Is it a movie or a play…or a word?

When I wrote my Golden Globe nominees article, I hit on something that forced me to think about what is a movie in 2021. When I saw that Hamilton was nominated for Best Motion Picture — Musical or Comedy, my first thought was: This isn’t a movie; it’s a filmed stage play.

Which isn’t a bad thing. When I saw Hamilton live, way up in the nosebleed seats, I liked it, but it didn’t blow me away. But when I streamed the “movie” version on Disney+, I loved it. Unlike the touring group I saw in San Francisco, this had Lin-Manuel Miranda and the rest of the original cast. I could see people’s faces in close-up. Subtitles helped us understand the lyrics. I’m not sure, but the filmed version may have been taken from several performances, getting the best versions of each scene. And yet, it had the power of live theater.

Hamilton: Designed for the stage

And yet, I didn’t write about Hamilton in Bayflicks. Why? I didn’t think of it as a movie. I thought of it as a recorded play or Opera – which I saw as a very different kind of thing.

Long before the pandemic, movie theaters made extra money showing these filmed stage performances. I enjoyed many of them, but I didn’t consider them movies (or films if you prefer). Even on the big screen, it’s more like television, with multiple cameras capturing what is likely a single performance.

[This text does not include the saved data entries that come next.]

(** * Cognitive-Cue: the trial generator, the presentation loop, response
    capture and the scorer of the [ExperimentTask] component.

    The development follows the later revision of the component (the one
    with [pmCueFalseAlarms] and the 1-back scoring).  JavaScript values are
    embedded as follows: strings are [string], array indices and counters
    are [nat], keys of the [responses] object are [Z] (the trial index starts
    at [-1]), the [responses] object is a [gmap Z (list string)], arrays are
    lists read with stdpp's lookup. *)

From Stdlib Require Import ZArith List Bool Ascii String Lia SpecFloat.
From stdpp Require Import base option list gmap strings pretty.

Import ListNotations.
#[local] Set Warnings "-clear-no-such-hyp".
Local Open Scope string_scope.
Local Open Scope list_scope.
Local Open Scope nat_scope.

(** ** Data model *)

(** [type SessionType = 'pleasant' | 'neutral' | 'unpleasant'] *)
Inductive SessionType := pleasant | neutral | unpleasant.

(** [type ExperimentPhase = 'pmCue' | 'trial' | 'blockEnd' | 'pmCueTransitionToTrial'] *)
Inductive ExperimentPhase :=
  phasePMCue | phaseTrial | phaseBlockEnd | phasePMCueTransitionToTrial.

(** The objects built by [generatePMCuesByBlock] and by [regularImages]. *)
Record Trial := mkTrial {
  id : string;
  type : SessionType;
  isPMCue : bool;
  src : string
}.

(** The object returned by [evaluateBlockPerformance]. *)
Record BlockResult := mkBlockResult {
  nBackCorrect : nat;
  nBackMissed : nat;
  nBackFalseAlarms : nat;
  pmCueCorrect : nat;
  pmCueMissed : nat;
  pmCueFalseAlarms : nat;
  totalImages : nat;
  totalPMCues : nat;
  totalNBackMatches : nat
}.

(** [arr[i]?.isPMCue] as a condition: [undefined] is falsy. *)
Definition cueAt (arr : list Trial) (i : nat) : bool :=
  match arr !! i with
  | Some t => isPMCue t
  | None => false
  end.

(** ** JavaScript array helpers *)

Module JS.

(** [arr.includes(key)] on an array of strings. *)
Definition includes (arr : list string) (key : string) : bool :=
  existsb (String.eqb key) arr.

(** [arr.filter((x, index) => p(x, index))], started at index [i]. *)
Fixpoint filteri_from {A} (p : A -> nat -> bool) (arr : list A) (i : nat) : list A :=
  match arr with
  | [] => []
  | x :: rest =>
      if p x i then x :: filteri_from p rest (S i) else filteri_from p rest (S i)
  end.

Definition filteri {A} (p : A -> nat -> bool) (arr : list A) : list A :=
  filteri_from p arr 0.

(** [arr.splice(pos, 0, x)]: [pos] is clamped to the length. *)
Definition splice_insert {A} (arr : list A) (pos : nat) (x : A) : list A :=
  firstn pos arr ++ x :: skipn pos arr.

(** [arr.findIndex(p)]: the first index whose element satisfies [p],
    [-1] when there is none. *)
Fixpoint findIndex_from {A} (p : A -> bool) (arr : list A) (i : Z) : Z :=
  match arr with
  | [] => (-1)%Z
  | x :: rest => if p x then i else findIndex_from p rest (i + 1)%Z
  end.

Definition findIndex {A} (p : A -> bool) (arr : list A) : Z :=
  findIndex_from p arr 0%Z.

(** *** Strings

    A string is the sequence of its UTF-8 bytes, as a string literal of
    this file is.  The characters of ASCII are the bytes below 128, and a
    string of ASCII characters is the same sequence of code units in
    JavaScript. *)
Definition isAscii (c : ascii) : bool := nat_of_ascii c <? 128.

(** The lower-case form of a character of ASCII: the letters A to Z are
    its cased characters. *)
Definition lowerAscii (c : ascii) : ascii :=
  let n := nat_of_ascii c in
  if (65 <=? n) && (n <=? 90) then ascii_of_nat (n + 32) else c.

(** [s.toLowerCase()] for a string of ASCII characters, where the method
    lowers the letters A to Z and leaves every other character as it is.
    The lower-case form of a character outside ASCII is given by the
    Unicode tables, which this development does not have: a string with
    such a character gets no result here. *)
Fixpoint toLowerCase (s : string) : option string :=
  match s with
  | EmptyString => Some EmptyString
  | String c rest =>
      if isAscii c then
        match toLowerCase rest with
        | Some lowered => Some (String (lowerAscii c) lowered)
        | None => None
        end
      else None
  end.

Perhaps I was wrong. If I can put Stop Making Sense – a filmed rock concert – on my A+ list, I can do that for stage plays shown on a screen.

A western like The Big Country is clearly a movie

So what, exactly, is a movie? Or a film? It used to be a motion picture intended to be seen in theaters. Now, I see it loosely as a motion picture between one to four hours long, that isn’t an episode within a series. And now the big superhero movies seem to be pushing that definition.

By the way, what’s the difference between a film and a movie? The words movie and film have the same literal meaning, but with a different emphasis. The word movie suggests a work of light entertainment; film suggests a work of serious art. But they can be used interchangeably, although it seems ridiculous to say “A movie by Ingmar Bergman.” (Of course, the word film has other meanings, such as oil on water.)